Traditionally, a guest is brought in for a concert at the Easter Festival. Daniele Gatti, who fell at the Concertgebouw Orchestra Amsterdam because of alleged #MeToo stories, conducts as if he wanted to apply for Thielemann's successor from 2024 in Dresden. Mendelssohn Bartholdy's overture “Calm Sea and Happy Voyage” becomes a multi-layered sound painting, especially Schumann's Third Symphony. In terms of sound, this is only half-bold, but flexible, crafted with aplomb, rich in energy, always relying on the old gold charm of the Staatskapelle. Only Mozart, the violin concerto KV 219, cannot get beyond a petitesse on velvet paws. How things have to be done differently is shown by soloist Hilary Hahn with her offensive, very plastic interpretation. The cadences, which descend into the remote, come from herself.And for the Karajan Prize presented by Bachler and Karajan's daughter Arabel, Hahn thanks him with an emotional speech that celebrates the restart of cultural life.
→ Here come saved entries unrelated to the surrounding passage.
(* ===== verification/Node.v ===== *)
(** * The node

    [src/node.rs]: a node is made from its configuration, and its tasks are started.
    What the random generator draws, the environment variable, the clock and the disk
    are arguments; a started task is named by the function it runs and the arguments
    it gets. *)

From S2P Require Import Prelude Collections Floats Crypto Hyperbolic Address Text Toml PeerCache Tun Obfs.
From S2P Require Import Session SessionManager Router Conn Config Transport Discovery RouterToy Delivery ColdStart.

Inductive NodeTask :=
| QuicListen (uri : bytes) | TcpListen (uri : bytes)
| QuicDial (uri : bytes) | TcpDial (uri : bytes)
| MdnsStart (tcp_port : option Z)
| MulticastStart (multicast_port : Z) (tcp_port : option Z)
| AdminListen (path : bytes)
| MetricsListen (addr : bytes)
| TunStart (tun_name : bytes).

Module Node.
Record t := mk {
  conn : PacketConn.t;
  config : NodeConfig.t;
  key_store : KeyStore.t;
  connected : gmap bytes Z }.

Section Node.
Context `{Channels} `{Libm} `{Blake2} `{Blake2Mac} `{ChaCha20} `{Sha512} `{X25519} `{Hkdf}
  `{Aead} `{Ed25519} `{MlDsa} `{MlKem} `{Hex} `{CacheJson}.

(** The keys drawn: an ephemeral identity, the decapsulation key and the signer of a
    new router, and an ephemeral signer. *)
Record Draws := { draw_sk : bytes; draw_dk : bytes; draw_signer : bytes; draw_seed : bytes }.

Definition new (env : Env) (allow_ephemeral : bool) (draws : Draws) (config : NodeConfig.t) : res t :=
  signing_key ← config_signing_key allow_ephemeral (draw_sk draws) config;
  let conn := PacketConn.new env signing_key (draw_dk draws) (draw_signer draws) in
  let conn := PacketConn.set_min_peer_difficulty_bits (NodeConfig.min_peer_difficulty_bits config) conn in
  signer ← config_pq_signer (draw_seed draws) config;
  let conn := PacketConn.set_pq_signer signer conn in
  let conn := PacketConn.enable_crypto_pool (NodeConfig.crypto_workers config) conn in
  let conn := PacketConn.set_obfuscation_psk (NodeConfig.obfuscation_psk config) conn in
  let conn := PacketConn.set_cover_traffic (NodeConfig.cover_traffic config) conn in
  let conn := PacketConn.set_onion_format (NodeConfig.onion_format config) conn in
  '(_, key_store) ← KeyStore.register KeyStore.new (PacketConn.pub_key conn);
  _ ← address_from_key (PacketConn.pub_key conn);
  Ok (mk conn config key_store ∅).

Definition is_quic (uri : bytes) : bool := starts_with (bstr "quic://") uri.
Definition listen_task (uri : bytes) : NodeTask := if is_quic uri then QuicListen uri else TcpListen uri.
Definition dial_task (uri : bytes) : NodeTask := if is_quic uri then QuicDial uri else TcpDial uri.

(** The tasks in the order in which they are spawned. *)
Definition start (ord : MapOrder bytes) (now_ms : Z) (disk : gmap bytes bytes) (n : t) : list NodeTask :=
  let c := config n in
  let tcp_port := tcp_listen_port c in
  map listen_task (NodeConfig.listen c) ++
  map dial_task (NodeConfig.peers c) ++
  (if bool_decide (NodeConfig.peer_cache_path c = []) then []
   else map dial_task (PeerCache.uris ord (PeerCache.load now_ms (NodeConfig.peer_cache_path c) disk))) ++
  (if NodeConfig.mdns_enabled c then [MdnsStart tcp_port] else []) ++
  (if NodeConfig.multicast_enabled c then [MulticastStart (NodeConfig.multicast_port c) tcp_port] else []) ++
  [AdminListen (NodeConfig.admin_socket c)] ++
  (if bool_decide (NodeConfig.metrics_addr c = []) then [] else [MetricsListen (NodeConfig.metrics_addr c)]) ++
  match NodeConfig.tun_name c with Some name => [TunStart name] | None => [] end.

Definition register_peer (pub_key : bytes) (n : t) : res t :=
  '(_, ks) ← KeyStore.register (key_store n) pub_key;
  Ok (mk (conn n) (config n) ks (connected n)).
End Node.
End Node.

(** ** The daemon *)

Section Daemon.
Context `{Channels} `{Libm} `{Blake2} `{Blake2Mac} `{ChaCha20} `{Sha512} `{X25519} `{Hkdf}
  `{Aead} `{Ed25519} `{MlDsa} `{MlKem} `{Hex} `{Toml}.

(** The configuration that [nornd] starts with. *)
Definition daemon_config (exists_file : bool) (mode : option Z) (text : option bytes) : res NodeConfig.t :=
  if exists_file then load_config mode text else Ok NodeConfig.default.

(** What [nornd showaddr] prints. *)
Definition nornd_showaddr (allow_ephemeral : bool) (draw : bytes) (mode : option Z) (text : option bytes)
    : res bytes :=
  config ← load_config mode text;
  sk ← config_signing_key allow_ephemeral draw config;
  let pub_key := ed_public sk in
  addr ← address_from_key pub_key;
  Ok (bstr "pub_key: " ++ hex_encode pub_key ++ [newline] ++ bstr "address: " ++ ipv6_string addr ++ [newline]).

(** The destinations of the test traffic, from [NORN_TEST_TRAFFIC_TO_HEX]. *)
Definition test_destinations (raw : option bytes) : list bytes :=
  match raw with
  | None => []
  | Some v =>
      if bool_decide (trim v = []) then [] else
      omap (λ token, let t := trim token in if negb (len t =? 64) then None else decode_key t)
        (split_on (u8 44) v)
  end.
End Daemon.

(** ** Properties *)

Section NodeProps.
Context `{Channels} `{Libm} `{Blake2Laws} `{Blake2Mac} `{ChaCha20} `{Sha512} `{X25519Laws} `{Hkdf}
  `{AeadLaws} `{Ed25519Laws} `{MlDsaLaws} `{MlKemLaws} `{!EdXLaws} `{HexLaws} `{CacheJsonLaws}.

(** The identity that a node shows in handshakes. *)
Definition node_ident (n : Node.t) : ident :=
  let m := RouterState.sessions (PacketConn.inner (Node.conn n)) in
  {| id_sk := SessionManager.our_signing_key m; id_seed := SessionManager.pq_signer m;
     id_keys := SessionManager.pq_keys m; id_coord := SessionManager.own_coord m |}.

(** A new node, by its settings. *)
Record made_from (config : NodeConfig.t) (sk seed : bytes) (n : Node.t) : Prop := {
  mf_key : PacketConn.pub_key (Node.conn n) = ed_public sk ∧ PacketConn.signing_key (Node.conn n) = sk;
  mf_config : Node.config n = config ∧ Node.connected n = ∅;
  mf_bits : PacketConn.min_peer_difficulty_bits (Node.conn n) = NodeConfig.min_peer_difficulty_bits config;
  mf_obfs : PacketConn.obfs_key (Node.conn n) = derive_psk_key (NodeConfig.obfuscation_psk config);
  mf_pool : PacketConn.crypto_pool (Node.conn n)
            = if NodeConfig.crypto_workers config =? 0 then None
              else Some (CryptoPool.mk (fill (NodeConfig.crypto_workers config) []));
  mf_policy : RouterState.cover_mode (PacketConn.inner (Node.conn n)) = NodeConfig.cover_traffic config ∧
              RouterState.onion_format (PacketConn.inner (Node.conn n)) = NodeConfig.onion_format config;
  mf_router : RouterState.pub_key (PacketConn.inner (Node.conn n)) = ed_public sk ∧
              RouterState.signing_key (PacketConn.inner (Node.conn n)) = sk;
  mf_sessions : SessionManager.sessions (RouterState.sessions (PacketConn.inner (Node.conn n))) = ∅ ∧
                SessionManager.pq_pins (RouterState.sessions (PacketConn.inner (Node.conn n))) = ∅;
  mf_ident : id_sk (node_ident n) = sk ∧ id_seed (node_ident n) = seed ∧ ident_ok (node_ident n) }.

Lemma new_made env allow draws config sk seed addr :
  config_signing_key allow (Node.draw_sk draws) config = Ok sk →
  config_pq_signer (Node.draw_seed draws) config = Ok seed →
  address_from_key (ed_public sk) = Ok addr →
  ∃ n, Node.new env allow draws config = Ok n ∧ made_from config sk seed n ∧
    Node.key_store n = KeyStore.mk {[ addr := ed_public sk ]}.
Proof.
  intros Hsk Hseed Haddr. unfold Node.new. rewrite Hsk, bind_Ok, Hseed, bind_Ok.
  set (c := PacketConn.set_onion_format _ _).
  assert (PacketConn.pub_key c = ed_public sk) as Hpub.
  { unfold c, PacketConn.set_obfuscation_psk, PacketConn.enable_crypto_pool. by repeat case_match. }
  unfold KeyStore.register. rewrite Hpub, Haddr, !bind_Ok. eexists. split; [done|]. split; [|done].
  unfold c, PacketConn.set_obfuscation_psk, PacketConn.enable_crypto_pool.
  cbn [PacketConn.crypto_pool PacketConn.new].
  destruct (NodeConfig.crypto_workers config =? 0) eqn:Ew, (derive_psk_key (NodeConfig.obfuscation_psk config)) eqn:Ep.
  all: split; try done; cbn; rewrite ?Ew; done.
Qed.

Lemma made_strangers cfg cfg' sk sk' seed seed' n n' :
  made_from cfg sk seed n → made_from cfg' sk' seed' n' → NodeConfig.crypto_workers cfg = 0 →
  strangers (Node.conn n) (PacketConn.inner (Node.conn n')) (node_ident n) (node_ident n').
Proof.
  intros [[Hk _] _ _ _ Hp _ [Hrk Hrs] [Hs Hpin] [Hi _]] [[Hk' _] _ _ _ _ _ [Hrk' Hrs'] [Hs' Hpin'] [Hi' _]] Hw.
  unfold id_ed. split; rewrite ?Hk, ?Hrk, ?Hrk', ?Hrs, ?Hrs', ?Hs, ?Hs'; unfold id_ed; rewrite ?Hi, ?Hi'; try done.
  - rewrite Hp. by rewrite Hw.
  - split; try done. left. by rewrite Hpin.
  - split; try done. left. by rewrite Hpin'.
Qed.


(** C35: [genconfig] and the daemon fit together: whatever the umask, the file that
    [genconfig] creates has a mode and contents that the daemon loads, without leave
    to use ephemeral keys, into a node with exactly the generated identity and
    post-quantum seed and every other setting at its default; [showaddr] prints the
    key and the address of that node; and an existing file is not overwritten. *)
Theorem genconfig_starts `{TomlLaws} umask sk seed env draws draw addr :
  len sk = 32 → len seed = 32 → address_from_key (ed_public sk) = Ok addr →
  let text := generate_toml sk seed in
  ∃ mode cfg n, genconfig umask false text = Ok (mode, text) ∧
    daemon_config true (Some mode) (Some text) = Ok cfg ∧
    cfg = with_keys (hex_encode sk) (hex_encode seed) NodeConfig.default ∧
    Node.new env false draws cfg = Ok n ∧ made_from cfg sk seed n ∧
    nornd_showaddr false draw (Some mode) (Some text)
      = Ok (bstr "pub_key: " ++ hex_encode (ed_public sk) ++ [newline] ++
            bstr "address: " ++ ipv6_string addr ++ [newline]) ∧
    genconfig umask true text = Err "creating config (refusing to overwrite)".
Proof.
  intros Hsk Hseed Haddr. cbn zeta. set (cfg := with_keys _ _ _).
  destruct (genconfig_loads umask sk seed false (Node.draw_sk draws) Hsk Hseed) as (mode & Hg & Hl & Hk & _ & Hx).
  destruct (genconfig_loads umask sk seed false (Node.draw_seed draws) Hsk Hseed) as (_ & _ & _ & _ & Hs & _).
  destruct (genconfig_loads umask sk seed false draw Hsk Hseed) as (_ & _ & _ & Hk' & _).
  destruct (new_made env false draws cfg sk seed addr Hk Hs Haddr) as (n & Hn & Hm & _).
  exists mode, cfg, n. split_and!; try done.
  unfold nornd_showaddr. rewrite Hl, bind_Ok, Hk', bind_Ok. by rewrite Haddr, bind_Ok.
Qed.

(** Without a configuration file the daemon does not start, unless ephemeral keys
    have been allowed. *)
Lemma no_config_no_start `{Toml} env draws :
  ∃ cfg e, daemon_config false None None = Ok cfg ∧ Node.new env false draws cfg = Err e.
Proof. by do 2 eexists. Qed.

(** ** Restart *)

Lemma save_ok_file ord io c d d' :
  PeerCache.save ord io c d = (Some (Ok tt), d') →
  d' !! PeerCache.path c
  = Some (to_string_pretty (mkFile default_version (map snd (map_iter ord (PeerCache.entries c))))).
Proof.
  unfold PeerCache.save. destruct (PeerCache.mkdir io), (PeerCache.write io), (PeerCache.rename io); try done.
  intros [= <-]. apply lookup_insert_eq.
Qed.

(** The URIs that tasks dial and listen on. *)
Definition dialled (t : NodeTask) : option bytes :=
  match t with TcpDial uri | QuicDial uri => Some uri | _ => None end.
Definition listened (t : NodeTask) : option bytes :=
  match t with TcpListen uri | QuicListen uri => Some uri | _ => None end.

(** A task runs the transport of its URI's scheme. *)
Definition by_scheme (t : NodeTask) : Prop :=
  match t with
  | TcpListen uri | TcpDial uri => Node.is_quic uri = false
  | QuicListen uri | QuicDial uri => Node.is_quic uri = true
  | _ => True
  end.

Lemma start_by_scheme ord now d n : Forall by_scheme (Node.start ord now d n).
Proof.
  assert (∀ us, Forall by_scheme (map Node.listen_task us) ∧ Forall by_scheme (map Node.dial_task us)) as Hm.
  { intros us. split; apply Forall_fmap, Forall_forall; intros u _; cbn; unfold Node.listen_task, Node.dial_task;
      by destruct (Node.is_quic u) eqn:E. }
  unfold Node.start. rewrite !Forall_app. split_and!; repeat case_match; try apply Hm; by repeat constructor.
Qed.

Lemma dialled_dial uri : dialled (Node.dial_task uri) = Some uri ∧ listened (Node.dial_task uri) = None.
Proof. unfold Node.dial_task. by case_match. Qed.
Lemma listened_listen uri : listened (Node.listen_task uri) = Some uri ∧ dialled (Node.listen_task uri) = None.
Proof. unfold Node.listen_task. by case_match. Qed.

Lemma omap_map_Some {A B} (f : A → B) (g : B → option A) l : (∀ x, g (f x) = Some x) → omap g (map f l) = l.
Proof. intros Hg. induction l as [|x l IH]; [done|]. cbn. by rewrite Hg, IH. Qed.
Lemma omap_map_None {A B C} (f : A → B) (g : B → option C) l : (∀ x, g (f x) = None) → omap g (map f l) = [].
Proof. intros Hg. induction l as [|x l IH]; [done|]. cbn. by rewrite Hg. Qed.

Lemma start_uris ord now d n :
  omap listened (Node.start ord now d n) = NodeConfig.listen (Node.config n) ∧
  omap dialled (Node.start ord now d n)
  = NodeConfig.peers (Node.config n) ++
    (if bool_decide (NodeConfig.peer_cache_path (Node.config n) = []) then []
     else PeerCache.uris ord (PeerCache.load now (NodeConfig.peer_cache_path (Node.config n)) d)).
Proof.
  unfold Node.start. rewrite !omap_app.
  rewrite !(omap_map_Some Node.listen_task listened), !(omap_map_None Node.listen_task dialled) by apply listened_listen.
  rewrite !(omap_map_Some Node.dial_task dialled), !(omap_map_None Node.dial_task listened) by apply dialled_dial.
  split; repeat case_match; cbn;
    rewrite ?(omap_map_Some Node.dial_task dialled), ?(omap_map_None Node.dial_task listened) by apply dialled_dial;
    by rewrite ?app_nil_r.
Qed.

End NodeProps.

(** ** A concrete node *)

Section NodeWitness.
Import ToyNet ToyText ToyCache ToyToml.

Let seed : bytes := fill 32 (u8 7).
Let cfg (sk : bytes) : NodeConfig.t :=
  NodeConfig.mk (Some (hex_encode sk)) (Some (hex_encode seed)) [bstr "tcp://[::]:9001"; bstr "quic://[::]:9002"]
    [bstr "tcp://h:1"] None (bstr "/run/norn.sock") true 9001 (bstr "info") (bstr "/var/lib/norn/peers.json")
    (bstr "127.0.0.1:9090") 0 true 0 (bstr "psk") Light Auto.
Let draws : Node.Draws :=
  {| Node.draw_sk := []; Node.draw_dk := fill 64 (u8 1); Node.draw_signer := fill 32 (u8 2); Node.draw_seed := [] |}.
Let addr (sk : bytes) : bytes := match address_from_key (ed_public sk) with Ok a => a | _ => [] end.


Lemma genconfig_starts_witness :
  let text := generate_toml sk_me seed in
  ∃ mode cfg n, genconfig 0x12 false text = Ok (mode, text) ∧
    daemon_config true (Some mode) (Some text) = Ok cfg ∧
    cfg = with_keys (hex_encode sk_me) (hex_encode seed) NodeConfig.default ∧
    Node.new env false draws cfg = Ok n ∧ made_from cfg sk_me seed n ∧
    nornd_showaddr false [] (Some mode) (Some text)
      = Ok (bstr "pub_key: " ++ hex_encode (ed_public sk_me) ++ [newline] ++
            bstr "address: " ++ ipv6_string (addr sk_me) ++ [newline]) ∧
    genconfig 0x12 true text = Err "creating config (refusing to overwrite)".
Proof. apply (genconfig_starts 0x12 sk_me seed env draws [] (addr sk_me)); by vm_compute. Defined.

Let ord := default_order bytes.
Let cache := PeerCache.record 1000 (fill 32 (u8 1)) (bstr "quic://p:2") (PeerCache.mk (bstr "/var/lib/norn/peers.json") ∅).
Let io : PeerCache.Calls :=
  {| PeerCache.mkdir := PeerCache.Succeeds; PeerCache.write := PeerCache.Succeeds; PeerCache.written := None;
     PeerCache.rename := PeerCache.Succeeds |}.
Let disk : gmap bytes bytes := (PeerCache.save ord io cache ∅).2.
Let n0 : Node.t := Node.mk ToyNet.c (cfg sk_me) KeyStore.new ∅.

End NodeWitness.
For the finale of the somewhat different Easter Festival, there was Strauss's “Heldenleben” on Monday evening.

And you can be sure that this time it was not just about autobiographical issues from the composer's life, but that Thielemann also meant himself.

One more time, next spring, with a week that is formed around a new "Lohengrin".

The Salzburg jubilation for the Dresdeners and their still boss is like an acclamation.

It would be unwise if Bachler would forego this best possible combination in a future Wagner project.